- **What needs to be done**:
Check each line of the entries below for the string "false"; copy every line where it appears.

══════

Lemma transform_dates_agree_witness :
  transform unicode_14_blocks true [relay_event; arabic_event] example_mapping
  = Ok [ {| source := relay_event; PC := Some 9007199254740992; Groups := None;
            entry_date := Some {| dt_year := 2024; dt_month := 3; dt_day := 1 |};
            Organization1 := Some GPN; month := PyInt 3; month_label := "March";
            month_name := Some "March" |};
         {| source := arabic_event; PC := Some 12; Groups := Some "ClusterA";
            entry_date := Some {| dt_year := 2024; dt_month := 3; dt_day := 1 |};
            Organization1 := Some GPN; month := PyInt 3; month_label := "March";
            month_name := Some "March" |} ]
  /\ (to_datetime unicode_14_blocks true (Date_of_entry relay_event) = None
      <-> to_datetime unicode_14_blocks true (Date_of_entry arabic_event) = None).
Proof.
  split; [vm_compute; reflexivity|].
  eapply (transform_dates_agree unicode_14_blocks true [relay_event; arabic_event]
            example_mapping).
  - vm_compute. reflexivity.
  - left. reflexivity.
  - right. left. reflexivity.
  - reflexivity.
  - reflexivity.
Defined.

Lemma filtered_months_not_null_witness :
  transform unicode_14_blocks true example_events example_mapping = Ok [example_row]
  /\ In example_row (filtered_df [GPN] month_order [example_row])
  /\ entry_date example_row <> None.
Proof.
  assert (H : transform unicode_14_blocks true example_events example_mapping
              = Ok [example_row]) by (vm_compute; reflexivity).
  assert (Hin : In example_row (filtered_df [GPN] month_order [example_row]))
    by (vm_compute; left; reflexivity).
  split; [exact H|]. split; [exact Hin|].
  exact (proj2 (proj1 (filtered_months_not_null unicode_14_blocks true _ _ _ H
                         [GPN] month_order)
                      example_row Hin)).
Defined.

(** ** Selections, charts and tables *)

Lemma normalized_groups_witness :
  transform unicode_14_blocks true example_events example_mapping = Ok [example_row]
  /\ default_orgs [example_row] = ["Phoenix Contact - GPN"]
  /\ (List.length (default_orgs [example_row]) <= 3)%nat.
Proof.
  assert (H : transform unicode_14_blocks true example_events example_mapping
              = Ok [example_row]) by (vm_compute; reflexivity).
  split; [exact H|]. split; [vm_compute; reflexivity|].
  exact (proj2 (proj2 (proj2 (normalized_groups unicode_14_blocks true _ _ _ H)))).
Defined.

Lemma default_selection_witness :
  transform unicode_14_blocks true example_events example_mapping = Ok [example_row]
  /\ filtered_df (default_orgs [example_row]) month_order [example_row] = [example_row].
Proof.
  assert (H : transform unicode_14_blocks true example_events example_mapping
              = Ok [example_row]) by (vm_compute; reflexivity).
  split; [exact H|]. exact (default_selection unicode_14_blocks true _ _ _ H).
Defined.

Lemma counts_add_up_witness :
  transform unicode_14_blocks true example_events example_mapping = Ok [example_row]
  /\ counts_total (chart1 (render false [example_row] [GPN] month_order)) = 1%nat.
Proof.
  assert (H : transform unicode_14_blocks true example_events example_mapping
              = Ok [example_row]) by (vm_compute; reflexivity).
  split; [exact H|].
  exact (proj1 (counts_add_up unicode_14_blocks true false _ _ _ [GPN] month_order H)).
Defined.

Lemma subset_totals_witness :
  transform unicode_14_blocks true [unmatched_event] example_mapping = Ok [unmatched_row]
  /\ grand_total (pivot_cluster false (df_gpn (filtered_df [GPN] month_order [unmatched_row])))
     = 0%nat.
Proof.
  assert (H : transform unicode_14_blocks true [unmatched_event] example_mapping
              = Ok [unmatched_row]) by (vm_compute; reflexivity).
  split; [exact H|].
  exact (proj1 (subset_totals unicode_14_blocks true false _ _ _ [GPN] month_order H)).
Defined.

Lemma fallback_subset_organizations_witness :
  transform unicode_14_blocks true example_events example_mapping = Ok [example_row]
  /\ ct_index (pivot_org false (df_gpn (filtered_df [GPN] month_order [example_row])))
     = ["Acme"]
  /\ ~ In "Acme" keep_values.
Proof.
  assert (H : transform unicode_14_blocks true example_events example_mapping
              = Ok [example_row]) by (vm_compute; reflexivity).
  assert (E : ct_index (pivot_org false (df_gpn (filtered_df [GPN] month_order [example_row])))
              = ["Acme"]) by (vm_compute; reflexivity).
  split; [exact H|]. split; [exact E|].
  refine (proj1 (proj2 (fallback_subset_organizations unicode_14_blocks true false _ _ _
                          [GPN] month_order H)
                       "Acme" _)).
  rewrite E. left. reflexivity.
Defined.

(** C3, as stated, fails: a record of the fallback subset whose cluster is
    null is in no row of the table; here the table has no row at all. *)
Lemma cluster_by_month_counterexample :
  transform unicode_14_blocks true [unmatched_event] example_mapping = Ok [unmatched_row]
  /\ df_gpn (filtered_df [GPN] month_order [unmatched_row]) = [unmatched_row]
  /\ Groups unmatched_row = None
  /\ ct_index (pivot_cluster false [unmatched_row]) = []
  /\ ct_cells (pivot_cluster false [unmatched_row]) = []
  /\ ct_index (pivot_cluster true [unmatched_row]) = []
  /\ ct_cells (pivot_cluster true [unmatched_row]) = [].
Proof. repeat split; vm_compute; reflexivity. Qed.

══════

- **Reply to the task**:
  /\ counts_total (chart1 (render false [example_row] [GPN] month_order)) = 1%nat.
  exact (proj1 (counts_add_up unicode_14_blocks true false _ _ _ [GPN] month_order H)).
  /\ grand_total (pivot_cluster false (df_gpn (filtered_df [GPN] month_order [unmatched_row])))
  exact (proj1 (subset_totals unicode_14_blocks true false _ _ _ [GPN] month_order H)).
  /\ ct_index (pivot_org false (df_gpn (filtered_df [GPN] month_order [example_row])))
  assert (E : ct_index (pivot_org false (df_gpn (filtered_df [GPN] month_order [example_row])))
  refine (proj1 (proj2 (fallback_subset_organizations unicode_14_blocks true false _ _ _
  /\ ct_index (pivot_cluster false [unmatched_row]) = []
  /\ ct_cells (pivot_cluster false [unmatched_row]) = []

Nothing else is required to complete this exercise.